Coming from the questions, for ex., Sharepoint 2010 - “We did not find any results for” keyword which identified the problem (but not solution) with the help of Mike Hacker's blog Crawler Issue with SharePoint 2010 and Windows Server 2008 R2
The latter tells:
- "The one that was working was built on Windows Server 2008 and the problem farm was built on Windows Server 2008 R2. Since Windows Server 2008 R2 and Windows 7 are built on the same core code"
- "After several conversations with Microsoft it appears that the issue is related to security changes made in Windows Server 2008 R2 and Windows 7"
What are the security changes in Windows Server 2008 R2 (and Windows 7) in comparison with Windows Server 2008?
How is it that "Windows Server 2008 R2 and Windows 7 are built on the same core code" but Windows Server 2008 is built on a different one?
that is, workstation and server share the same core code but the different releases of the same Windows Server 2008 - not?

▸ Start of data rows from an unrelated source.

(** *** Configuration *)

Lemma whitelist_loop_lookup (hdrs : list string) (whitelist : gmap string bool)
    (name : string) :
  is_Some (whitelist_loop hdrs whitelist !! name)
  <-> is_Some (whitelist !! name) \/ exists hdr, hdr ∈ hdrs /\ ToLower hdr = name.
Proof.
  revert whitelist. induction hdrs as [|hdr rest IH]; intros whitelist; cbn [whitelist_loop].
  - split; [auto|]. intros [Hw | (hdr & Hin & _)]; [exact Hw|]. inversion Hin.
  - rewrite IH. split.
    + intros [Hw | (h & Hin & Hh)].
      * destruct (decide (ToLower hdr = name)) as [Heq | Hne].
        -- right. exists hdr. split; [left|exact Heq].
        -- left. rewrite lookup_insert_ne in Hw by exact Hne. exact Hw.
      * right. exists h. split; [right; exact Hin|exact Hh].
    + intros [Hw | (h & Hin & Hh)].
      * left. destruct (decide (ToLower hdr = name)) as [<- | Hne].
        -- rewrite lookup_insert_eq. eauto.
        -- rewrite lookup_insert_ne by exact Hne. exact Hw.
      * apply elem_of_cons in Hin as [-> | Hin].
        -- left. rewrite <- Hh, lookup_insert_eq. eauto.
        -- right. exists h. auto.
Qed.

(** X12.  The headers to send on.  After [Init] from a configuration that
    does not ask for all headers but names some, headers are sent on and
    the names to send on are the configured ones in lower case, which is how
    [parseHeader] looks a name up: a name is on the list exactly if it is
    the lower-case form of a configured name.  The table of transactions is
    empty and the results go to the channel given. *)
Theorem Init_whitelist (http : Http) (config : config_Config)
    (results_chan : option (list MapStr)) :
  Http_Send_all_headers config = false -> Http_Send_headers config <> [] ->
  let http' := Init http false config results_chan in
  Send_headers http' = true
  /\ Send_all_headers http' = Send_all_headers http
  /\ (forall name, is_Some (Headers_whitelist http' !! name)
                   <-> exists hdr, hdr ∈ Http_Send_headers config /\ ToLower hdr = name)
  /\ transactionsMap http' = ∅
  /\ results http' = results_chan.
Proof.
  intros Hall Hsome http'. unfold http', Init, SetFromConfig, InitDefaults. cbv zeta.
  cbn [negb]. rewrite Hall.
  replace (0 <? len (Http_Send_headers config)) with true
    by (destruct (Http_Send_headers config); [congruence|reflexivity]).
  destruct (Defined_send_request config), (Defined_send_response config); cbn;
    (split; [reflexivity|]); (split; [reflexivity|]);
    (split; [|split; reflexivity]);
    intros name; rewrite whitelist_loop_lookup, lookup_empty;
    (split; [intros [[? [=]] | Hin]; exact Hin | intros Hin; right; exact Hin]).
Qed.

(** *** The bound of a direction's buffer *)

(** X13.  A buffer over the bound.  When the bytes kept for a direction
    and the bytes of a segment are more together than
    [TCP_MAX_DATA_IN_STREAM], [Parse] parses nothing: it gives up the stream
    of the direction, keeps the other direction and the protocol object as
    they are, and the next segment is taken as the first of the
    direction. *)
Theorem Parse_over_the_bound (http : Http) (pkt pkt2 : Packet) (tcptuple : common_TcpTuple)
    (dir : Dir) (priv : httpPrivateData) (stream : Stream.HttpStream) :
  Data priv dir = Some stream ->
  TCP_MAX_DATA_IN_STREAM < len (Stream.data stream ++ Payload pkt) ->
  Parse http pkt tcptuple dir (Some priv) = (http, Ok (Some (set_Data dir None priv)))
  /\ feed http tcptuple dir (Some priv) [pkt; pkt2]
     = feed http tcptuple dir (Some (set_Data dir None priv)) [pkt2]
  /\ Parse http pkt2 tcptuple dir (Some (set_Data dir None priv))
     = parse_stream http tcptuple dir
         (set_Data dir (Some (new_HttpStream tcptuple pkt2)) priv)
         (new_HttpStream tcptuple pkt2).
Proof.
  intros Hdata Hover.
  assert (Hdrop : Parse http pkt tcptuple dir (Some priv)
                  = (http, Ok (Some (set_Data dir None priv)))).
  { unfold Parse. cbn [default from_option]. unfold id. rewrite Hdata.
    cbn [Stream.data Stream.set_data].
    replace (TCP_MAX_DATA_IN_STREAM <? len (Stream.data stream ++ Payload pkt)) with true
      by cmp.
    reflexivity. }
  split; [exact Hdrop|]. split.
  - cbn [feed]. rewrite Hdrop. reflexivity.
  - rewrite (Parse_first http pkt2) by (cbn; apply Data_set_Data).
    cbn [default from_option]. unfold id. rewrite set_Data_twice. reflexivity.
Qed.


(** *** A body until the connection is closed *)

(** X14.  A body without a length.  For a message of which the parser
    reads the body until the connection is closed, with all the bytes so
    far read, a segment is never the last for [Parse]: the call sends
    nothing, leaves the protocol object as it is, adds the bytes of the
    segment to the buffer and counts them into [ContentLength], and leaves
    the parser as it found it, so that the same holds for the segment after
    it. *)
Theorem body_until_close (http : Http) (pkt : Packet) (tcptuple : common_TcpTuple)
    (dir : Dir) (priv : httpPrivateData) (stream : Stream.HttpStream)
    (m : Msg.HttpMessage) :
  Data priv dir = Some stream ->
  Stream.message stream = Some m ->
  Stream.parseState stream = BODY ->
  Stream.parseOffset stream = len (Stream.data stream) ->
  until_close m = true ->
  len (Stream.data stream ++ Payload pkt) <= TCP_MAX_DATA_IN_STREAM ->
  len (Stream.data stream ++ Payload pkt) <= MaxInt - 2 ->
  0 <= Msg.ContentLength m -> Msg.ContentLength m + len (Payload pkt) <= MaxInt ->
  exists stream' m',
    Parse http pkt tcptuple dir (Some priv)
    = (http, Ok (Some (set_Data dir (Some stream') priv)))
    /\ Stream.message stream' = Some m'
    /\ Stream.parseState stream' = BODY
    /\ Stream.data stream' = Stream.data stream ++ Payload pkt
    /\ Stream.parseOffset stream' = len (Stream.data stream')
    /\ until_close m' = true
    /\ Msg.ContentLength m' = Msg.ContentLength m + len (Payload pkt)
    /\ Msg.start m' = Msg.start m /\ Msg.end_ m' = Msg.end_ m.
Proof.
  intros Hdata Hm Hst Hpo Hclose Hmax Hlen Hcl0 Hcl.
  pose proof (len_app (Stream.data stream) (Payload pkt)) as Happ.
  pose proof (len_nonneg (Payload pkt)) as Hle.
  pose proof (len_nonneg (Stream.data stream)) as Hd0.
  unfold Parse. cbn [default from_option]. unfold id. rewrite Hdata.
  cbn [Stream.data Stream.set_data].
  replace (TCP_MAX_DATA_IN_STREAM <? len (Stream.data stream ++ Payload pkt)) with false
    by cmp.
  cbn [Stream.message Stream.set_data]. rewrite Hm.
  set (sX := Stream.set_data (Stream.data stream ++ Payload pkt) stream).
  assert (HokX : stream_ok sX) by (split; cbn; [rewrite Hst; discriminate|lia]).
  unfold parse_stream. rewrite (messageParser_run http sX m Hm).
  destruct (Z_lt_le_dec (Stream.parseOffset sX) (len (Stream.data sX))) as [Hlt | Hge].
  - rewrite (run_unfold http sX m HokX Hlen Hlt).
    unfold parser_step. cbn [sX Stream.parseState Stream.set_data]. rewrite Hst.
    unfold state_body. fold (until_close m). rewrite Hclose.
    cbn [rbind negb Stream.message Stream.set_message].
    rewrite set_Data_twice.
    eexists _, _. split; [reflexivity|]. subst sX. stream_cbn.
    cbn [Msg.ContentLength Msg.set_ContentLength Msg.start Msg.end_].
    repeat (split; [first [reflexivity | assumption]|]).
    split; [|split; reflexivity].
    cbn in Hlt. rewrite Hpo in *. cbn [Msg.ContentLength Msg.set_ContentLength]. int_lia.
  - rewrite (run_exit http sX m Hge). cbn [rbind negb Stream.message Stream.set_message].
    rewrite set_Data_twice. cbn in Hge. rewrite Hpo in Hge.
    eexists _, _. split; [reflexivity|]. subst sX. stream_cbn.
    repeat (split; [first [reflexivity | assumption]|]).
    split; [lia|]. split; [exact Hclose|]. split; [lia|]. split; reflexivity.
Qed.




(** *** Bodies in chunks *)

Lemma find_sub_line (line x : bytes) :
  CR ∉ line -> find_sub (line ++ CRLF ++ x) CRLF = Some (length line).
Proof.
  induction line as [|a line IH]; intros Hcr; rewrite find_sub_unfold.
  - cbn [app]. rewrite (HasPrefix_app CRLF x). reflexivity.
  - apply not_elem_of_cons in Hcr as [Ha Hcr].
    cbn [app HasPrefix CRLF].
    replace (Ascii.eqb a CR) with false
      by (symmetry; apply Ascii.eqb_neq; congruence).
    cbn [andb]. change (CR :: LF :: x) with (CRLF ++ x). rewrite (IH Hcr). reflexivity.
Qed.

Lemma slice_from_app {A} (a r : list A) : slice_from (a ++ r) (len a) = Ok r.
Proof.
  rewrite slice_from_Ok by (rewrite ?len_app; pose proof (len_nonneg a);
                            pose proof (len_nonneg r); lia).
  unfold len. rewrite Nat2Z.id, drop_app_length. reflexivity.
Qed.

Lemma slice_middle {A} (a l r : list A) :
  slice (a ++ l ++ r) (len a) (len a + len l) = Ok l.
Proof.
  pose proof (len_nonneg a). pose proof (len_nonneg l). pose proof (len_nonneg r).
  rewrite slice_Ok by (rewrite ?len_app; lia).
  unfold len. rewrite Nat2Z.id, drop_app_length.
  replace (Z.to_nat (Z.of_nat (length a) + Z.of_nat (length l) - Z.of_nat (length a)))
    with (length l) by lia.
  rewrite take_app_length. reflexivity.
Qed.

Lemma index_app_r {A} (a r : list A) (c : A) : index (a ++ c :: r) (len a) = Ok c.
Proof.
  unfold len. apply index_Ok. rewrite lookup_app_r by lia.
  replace (length a - length a)%nat with 0%nat by lia. reflexivity.
Qed.

(** The last chunk: its line, of size 0, and the CRLF that ends the body. *)
Lemma run_chunk_last (http : Http) (s : Stream.HttpStream) (m : Msg.HttpMessage)
    (a last r : bytes) :
  Stream.parseState s = BODY_CHUNKED_START ->
  Stream.data s = a ++ last ++ CRLF ++ CRLF ++ r ->
  Stream.parseOffset s = len a ->
  size_line last 0 ->
  len (Stream.data s) <= MaxInt - 2 ->
  run http s m
  = Ok (Stream.set_parseOffset (len a + len last + 4) s,
        Msg.set_end_ (len a + len last + 4) (Msg.set_chunked_length 0 m),
        (true, true)).
Proof.
  intros Hst Hdata Hpo [Hcr Hscan] Hlen.
  pose proof (len_nonneg a) as Ha. pose proof (len_nonneg last) as Hl.
  pose proof (len_nonneg r) as Hr.
  assert (Htotal : len (Stream.data s) = len a + len last + 4 + len r).
  { rewrite Hdata, !len_app. change (len CRLF) with 2. lia. }
  rewrite run_unfold; [|split; [rewrite Hst; discriminate|lia]|exact Hlen|lia].
  unfold parser_step. rewrite Hst. unfold state_body_chunked_start.
  rewrite Hpo, Hdata, slice_from_app. cbn [rbind].
  rewrite (Index_find _ _ _ (find_sub_line last _ Hcr)).
  replace (Z.of_nat (length last) =? -1) with false by cmp.
  fold (len last). rewrite (int_small (len a + len last)) by (unfold MinInt, MaxInt in *; lia).
  rewrite slice_middle. cbn [rbind]. rewrite Hscan. stream_cbn.
  cbn [Msg.chunked_length Msg.set_chunked_length]. cbn [Z.eqb].
  unwrap. rewrite !Hdata.
  set (a1 := a ++ last ++ CRLF).
  assert (Ha1 : len a1 = len a + (len last + 2))
    by (unfold a1; rewrite !len_app; change (len CRLF) with 2; lia).
  replace (a ++ last ++ CRLF ++ CRLF ++ r) with (a1 ++ CR :: LF :: r)
    by (unfold a1; rewrite <- !app_assoc; reflexivity).
  rewrite <- Ha1, slice_from_app. cbn [rbind].
  replace (len (CR :: LF :: r) <? 2) with false by cmp.
  rewrite index_app_r. cbn [rbind]. rewrite Ascii.eqb_refl. cbn [negb rbind].
  replace (a1 ++ CR :: LF :: r) with ((a1 ++ [CR]) ++ LF :: r)
    by (rewrite <- app_assoc; reflexivity).
  replace (len a1 + 1) with (len (a1 ++ [CR])) by (rewrite len_app; reflexivity).
  rewrite index_app_r. cbn [rbind]. rewrite Ascii.eqb_refl. cbn [negb rbind].
  replace (len a1 + 2) with (len a + len last + 4) by lia.
  reflexivity.
Qed.

(** A chunk: its line, its bytes and the CRLF behind them. *)
Lemma run_chunk (http : Http) (s : Stream.HttpStream) (m : Msg.HttpMessage)
    (a line c r : bytes) :
  Stream.parseState s = BODY_CHUNKED_START ->
  Stream.data s = a ++ (line ++ CRLF ++ c ++ CRLF) ++ r ->
  Stream.parseOffset s = len a ->
  size_line line (len c) -> c <> [] ->
  len (Stream.data s) <= MaxInt - 2 ->
  run http s m
  = run http
      (Stream.set_parseOffset (len (a ++ line ++ CRLF ++ c ++ CRLF))
         (Stream.set_bodyReceived 0 s))
      (Msg.set_ContentLength (Msg.ContentLength m +! len c)
         (Msg.set_chunked_body (Msg.chunked_body m ++ c)
            (Msg.set_chunked_length (len c) m))).
Proof.
  intros Hst Hdata Hpo [Hcr Hscan] Hc Hlen.
  pose proof (len_nonneg a) as Ha. pose proof (len_nonneg line) as Hl.
  pose proof (len_nonneg r) as Hr.
  assert (Hc0 : 0 < len c) by (destruct c; [congruence|unfold len; cbn; lia]).
  assert (Htotal : len (Stream.data s) = len a + len line + 2 + len c + 2 + len r).
  { rewrite Hdata, !len_app. change (len CRLF) with 2. lia. }
  rewrite run_unfold; [|split; [rewrite Hst; discriminate|lia]|exact Hlen|lia].
  unfold parser_step at 1. rewrite Hst. unfold state_body_chunked_start.
  rewrite Hpo, Hdata, slice_from_app. cbn [rbind].
  rewrite <- !app_assoc.
  rewrite (Index_find _ _ _ (find_sub_line line _ Hcr)).
  replace (Z.of_nat (length line) =? -1) with false by cmp.
  fold (len line). rewrite (int_small (len a + len line)) by (unfold MinInt, MaxInt in *; lia).
  rewrite slice_middle. cbn [rbind]. rewrite Hscan. stream_cbn.
  cbn [Msg.chunked_length Msg.set_chunked_length].
  replace (len c =? 0) with false by cmp. cbn [rbind].
  set (a1 := a ++ line ++ CRLF).
  assert (Ha1 : len a1 = len a + (len line + 2))
    by (unfold a1; rewrite !len_app; change (len CRLF) with 2; lia).
  unwrap. rewrite <- Ha1.
  rewrite run_unfold;
    [|split; stream_cbn; [discriminate|lia]|exact Hlen|stream_cbn; lia].
  unfold parser_step at 1. stream_cbn. unfold state_body_chunked. stream_cbn.
  cbn [Msg.chunked_length Msg.set_chunked_length Msg.chunked_body Msg.ContentLength].
  rewrite !Hdata.
  replace (a ++ (line ++ CRLF ++ c ++ CRLF) ++ r) with (a1 ++ c ++ CRLF ++ r)
    by (unfold a1; rewrite <- !app_assoc; reflexivity).
  rewrite !slice_from_app. cbn [rbind].
  rewrite Z.sub_0_r. rewrite (int_small (len c)) by (unfold MinInt, MaxInt in *; lia).
  rewrite (int_small (len c + 2)) by (unfold MinInt, MaxInt in *; lia).
  replace (len c + 2 <=? len (c ++ CRLF ++ r)) with true
    by (symmetry; apply Z.leb_le; rewrite !len_app; change (len CRLF) with 2; lia).
  rewrite (int_small (len a1 + len c)) by (unfold MinInt, MaxInt in *; lia).
  rewrite Z.sub_0_r. rewrite (int_small (len a1 + len c)) by (unfold MinInt, MaxInt in *; lia).
  rewrite slice_middle. cbn [rbind].
  rewrite (int_small (len a1 + (len c + 2))) by (unfold MinInt, MaxInt in *; lia).
  replace (len (a ++ line ++ CRLF ++ c ++ CRLF)) with (len a1 + (len c + 2))
    by (rewrite Ha1, !len_app; change (len CRLF) with 2; lia).
  f_equal. clear -Hst. destruct s. cbn in Hst. subst. reflexivity.
Qed.
Lemma missing_lowered ty tier a d :
  0 <= d ->
  match missing_levels ty tier a, missing_levels ty tier (lower d a) with
  | Some m, Some m' => 0 < m <= m'
  | None, Some m' => 0 < m'
  | None, None => True
  | Some _, None => False
  end.
Proof.
  intros Hd. unfold missing_levels.
  change (reference_target ty tier (lower d a)) with (reference_target ty tier a).
  destruct (reference_target ty tier a) as [t|]; [|done].
  cbn [level lower].
  destruct (Z.ltb_spec (level a) t), (Z.ltb_spec (level a - d) t); lia.
Qed.

Lemma lower_at_grown ty tier i d l :
  0 <= d ->
  grown (omap (M := list) (missing_levels ty tier) l)
        (omap (M := list) (missing_levels ty tier) (lower_at i d l)).
Proof.
  intros Hd. unfold lower_at. revert i.
  induction l as [|a l IH]; intros i; [constructor|].
  destruct i as [|i]; cbn [alter list_alter omap list_omap].
  - pose proof (missing_lowered ty tier a d Hd) as H.
    destruct (missing_levels ty tier a) as [m|],
             (missing_levels ty tier (lower d a)) as [m'|]; try done.
    + by apply (grown_more [] m m').
    + by apply (grown_new [] m').
    + constructor.
  - specialize (IH i). change (list_alter ?f i l) with (alter f i l).
    destruct (missing_levels ty tier a); [by apply grown_cons|done].
Qed.

Lemma Zsum_grown l l' : grown l l' -> Zsum l <= Zsum l'.
Proof.
  intros [l0|l1 m l2 Hm|l1 m m' l2 Hm]; rewrite ?Zsum_app, ?Zsum_cons; lia.
Qed.

Lemma fold_w_grown w l l' :
  is_weight w -> Forall (fun m => 0 < m) l -> Forall (fun m => 0 < m) l' ->
  grown l l' -> below (fold_w w l (PInt 0)) (fold_w w l' (PInt 0)).
Proof.
  intros Hw Hl Hl' Hg.
  assert (H0 : cat_ok (PInt 0)) by (split; [cbn; lia|by left]).
  destruct Hg as [l0|l1 m l2 Hm|l1 m m' l2 Hm].
  - apply below_refl; apply cat_ok_good; by apply fold_w_ok.
  - apply Forall_app in Hl as [Hl1 Hl2].
    rewrite !fold_w_app. cbn [fold_w fold_left]. fold (fold_w w l1 (PInt 0)).
    destruct (fold_w_ok w l1 (PInt 0) Hw Hl1 H0) as [Hok _].
    destruct (term_spec w m Hw ltac:(lia)) as (F & EF & GF & HF). rewrite EF.
    apply fold_w_mono; [done..|].
    apply py_add_above; [|done..].
    apply below_refl; by apply cat_ok_good.
  - apply Forall_app in Hl as [Hl1 Hl2]. apply Forall_cons in Hl2 as [_ Hl2].
    rewrite !fold_w_app. cbn [fold_w fold_left]. fold (fold_w w l1 (PInt 0)).
    destruct (fold_w_ok w l1 (PInt 0) Hw Hl1 H0) as [Hok _].
    apply fold_w_mono; [done..| |].
    + destruct (term_spec w m Hw ltac:(lia)) as (F & EF & GF & HF). rewrite EF.
      destruct Hok as [Hg _]. split; [by apply py_add_good|right].
      rewrite py_add_float by by right. done.
    + apply py_add_below.
      * apply below_refl; by apply cat_ok_good.
      * apply term_mono; [done|lia].
      * intros x y _ Hy.
        destruct (term_spec w m Hw ltac:(lia)) as (F & EF & _). congruence.
Qed.
(** * katgrapher lightbox: navigation, overlay lifecycle, input routing

    A shallow embedding of [dist/scripts/lightbox.js], and of the parts of
    [gallery.js], [render.js], [sanity-client.js] and the schema files
    around it.  The browser state the lightbox reads and writes (the three
    lightbox elements, the [window] globals, the document-level listeners,
    pending [setTimeout] callbacks, the preload links in [document.head])
    is one record, [State]; every script function is a state transformer
    over it.

    Modelling conventions:
    - indices and touch coordinates are integers ([Z]);
    - a number read from a run of digits is the nearest double, and a
      number is printed the way [String] prints a double;
    - an item list handed to the script is an array of elements;
    - a DOM lookup that may yield [null] is an [option];
    - [a || b] on strings takes [b] when [a] is missing or empty;
    - [focus()] does nothing on an element that cannot take focus;
    - [console.log] is not part of the state. *)

From Stdlib Require Import ZArith String List Bool Lia.
From Stdlib Require DecimalString DecimalPos QArith Qround.
Import ListNotations.
Local Open Scope string_scope.
Local Open Scope list_scope.
Local Open Scope Z_scope.

(** ** Data model *)

(** The [<img>] inside a gallery item: the two [data-lightbox-*]
    attributes may be absent, [src] and [alt] are always strings. *)
Record Img := mkImg {
  data_lightboxSrc : option string;
  img_src : string;
  data_lightboxCaption : option string;
  img_alt : string
}.

(** A [.photo-item] element; [item_img] is [photoItem.querySelector('img')]. *)
Record PhotoItem := mkPhotoItem {
  item_id : nat;
  item_img : option Img
}.

(** The [#lightbox] element: the three classes the script toggles, the
    [.flex] child (absent, or present with its own [opacity-100] flag), the
    descendants matched by the selector of [trapFocus] in document order
    ([focusable]), the Tab listeners installed by [trapFocus] (each
    remembers its first and last element), and the computed value of
    [--lightbox-animation-duration].  The selector goes by tag and
    attribute, so it also matches controls that cannot take focus;
    [unfocusable] lists the elements of the page on which [focus()] has no
    effect while the overlay is shown (disabled controls, controls hidden
    on their own, elements that are not focusable at all). *)
Record LightboxEl := mkLightboxEl {
  cls_visible : bool;
  cls_hidden : bool;
  cls_opacity100 : bool;
  flex : option bool;
  focusable : list nat;
  trapListeners : list (nat * nat);
  animationDuration : string;
  unfocusable : list nat
}.

(** The [#lightbox-image] element. *)
Record ImageEl := mkImageEl {
  el_src : string;
  el_alt : string;
  el_opacity : string
}.

(** Callbacks handed to [setTimeout]. *)
Inductive Timer :=
| FadeIn
| Hide
| SwapImage (src caption : string)
| RemoveAnnouncement (message : string).

Record State := mkState {
  lightbox : option LightboxEl;
  lightboxImage : option ImageEl;
  lightboxCaption : option string;
  bodyOverflow : string;
  activeElement : option nat;
  headLinks : list string;
  liveRegions : list string;
  escapeListener : bool;
  lightboxPhotos : option (list PhotoItem);
  lightboxCurrentIndex : option Z;
  lastFocusedPhoto : option nat;
  timers : list (Z * Timer)
}.

(** Field updates. *)
Definition with_lightbox (v : option LightboxEl) (s : State) : State :=
  mkState v (lightboxImage s) (lightboxCaption s) (bodyOverflow s)
    (activeElement s) (headLinks s) (liveRegions s) (escapeListener s)
    (lightboxPhotos s) (lightboxCurrentIndex s) (lastFocusedPhoto s) (timers s).

Definition with_lightboxImage (v : option ImageEl) (s : State) : State :=
  mkState (lightbox s) v (lightboxCaption s) (bodyOverflow s)
    (activeElement s) (headLinks s) (liveRegions s) (escapeListener s)
    (lightboxPhotos s) (lightboxCurrentIndex s) (lastFocusedPhoto s) (timers s).

Definition with_lightboxCaption (v : option string) (s : State) : State :=
  mkState (lightbox s) (lightboxImage s) v (bodyOverflow s)
    (activeElement s) (headLinks s) (liveRegions s) (escapeListener s)
    (lightboxPhotos s) (lightboxCurrentIndex s) (lastFocusedPhoto s) (timers s).

Definition with_bodyOverflow (v : string) (s : State) : State :=
  mkState (lightbox s) (lightboxImage s) (lightboxCaption s) v
    (activeElement s) (headLinks s) (liveRegions s) (escapeListener s)
    (lightboxPhotos s) (lightboxCurrentIndex s) (lastFocusedPhoto s) (timers s).

Definition with_activeElement (v : option nat) (s : State) : State :=
  mkState (lightbox s) (lightboxImage s) (lightboxCaption s) (bodyOverflow s)
    v (headLinks s) (liveRegions s) (escapeListener s)
    (lightboxPhotos s) (lightboxCurrentIndex s) (lastFocusedPhoto s) (timers s).

Definition with_headLinks (v : list string) (s : State) : State :=
  mkState (lightbox s) (lightboxImage s) (lightboxCaption s) (bodyOverflow s)
    (activeElement s) v (liveRegions s) (escapeListener s)
    (lightboxPhotos s) (lightboxCurrentIndex s) (lastFocusedPhoto s) (timers s).

Definition with_liveRegions (v : list string) (s : State) : State :=
  mkState (lightbox s) (lightboxImage s) (lightboxCaption s) (bodyOverflow s)
    (activeElement s) (headLinks s) v (escapeListener s)
    (lightboxPhotos s) (lightboxCurrentIndex s) (lastFocusedPhoto s) (timers s).

Definition with_escapeListener (v : bool) (s : State) : State :=
  mkState (lightbox s) (lightboxImage s) (lightboxCaption s) (bodyOverflow s)
    (activeElement s) (headLinks s) (liveRegions s) v
    (lightboxPhotos s) (lightboxCurrentIndex s) (lastFocusedPhoto s) (timers s).

Definition with_lightboxPhotos (v : option (list PhotoItem)) (s : State) : State :=
  mkState (lightbox s) (lightboxImage s) (lightboxCaption s) (bodyOverflow s)
    (activeElement s) (headLinks s) (liveRegions s) (escapeListener s)
    v (lightboxCurrentIndex s) (lastFocusedPhoto s) (timers s).

Definition with_lightboxCurrentIndex (v : option Z) (s : State) : State :=
  mkState (lightbox s) (lightboxImage s) (lightboxCaption s) (bodyOverflow s)
    (activeElement s) (headLinks s) (liveRegions s) (escapeListener s)
    (lightboxPhotos s) v (lastFocusedPhoto s) (timers s).

Definition with_lastFocusedPhoto (v : option nat) (s : State) : State :=
  mkState (lightbox s) (lightboxImage s) (lightboxCaption s) (bodyOverflow s)
    (activeElement s) (headLinks s) (liveRegions s) (escapeListener s)
    (lightboxPhotos s) (lightboxCurrentIndex s) v (timers s).

Definition with_timers (v : list (Z * Timer)) (s : State) : State :=
  mkState (lightbox s) (lightboxImage s) (lightboxCaption s) (bodyOverflow s)
    (activeElement s) (headLinks s) (liveRegions s) (escapeListener s)
    (lightboxPhotos s) (lightboxCurrentIndex s) (lastFocusedPhoto s) v.

(** [setTimeout(callback, delay)]: the callback joins the pending queue. *)
Definition setTimeout (callback : Timer) (delay : Z) (s : State) : State :=
  with_timers (timers s ++ [(delay, callback)]) s.

(** ** JavaScript primitives *)

(** [a || b] where [a] is a [dataset] entry: [undefined] and the empty
    string are both falsy. *)
Definition or_str (a : option string) (b : string) : string :=
  match a with
  | Some x => if String.eqb x "" then b else x
  | None => b
  end.

(** [n || 0] where [n] is a global that may be [undefined]. *)
Definition or_zero (n : option Z) : Z :=
  match n with
  | Some i => if i =? 0 then 0 else i
  | None => 0
  end.

(** Template-literal rendering of a number. *)
Definition showZ (z : Z) : string :=
  DecimalString.NilZero.string_of_int (Z.to_int z).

Windows Server 2008 R2 is not "a different release of Windows Server 2008": it's the server release of Windows 7; this becomes immediately obvious if you simply compare the taskbar of Vista, 2008, 7 and 2008 R2. It also results from the version numbers, as Vista/2008 are NT 6.0, while 7/2008 R2 are NT 6.1.
Yes, I know the name is quite misleading; moreso as Windows Server 2003 R2 actually was only an interim release of Windows Server 2003, i.e. exactly the same O.S., but with some additional features.
Specifically to your question : I couldn't quickly find a summary of R2 security-related changes, but IIS was upgraded to 7.5. So, there's the broad answer to the question : IIS had a serious update with Server 2008 R2. You could probably look into the documentation for IIS 7.5 to find a decent list of new features.
I'm going to comment a little bit here - a lot of your questions are getting closed because your tone seems argumentative. If you dislike Microsoft, or things that other sysadmins/co-workers have told you that you found to not be exactly true, casting questions in that light does not incline many of us to go out of our way to answer your questions. A lot of your posts don't seem like you're trying to solve a real-world or business problem, to me they seem more like kvetching about something that doesn't make sense to you.
There are a variety of security changes in 2008 R2, specific to Sharepoint would be the negotiation authentication enhancements which offer improved single sign-on options particularly in light of the option in Group Policy to restrict NTLM Authentication and introduction of PKU2U.
There is also online identity integration, a new version of TLS and probably a couple of other things I'm missing.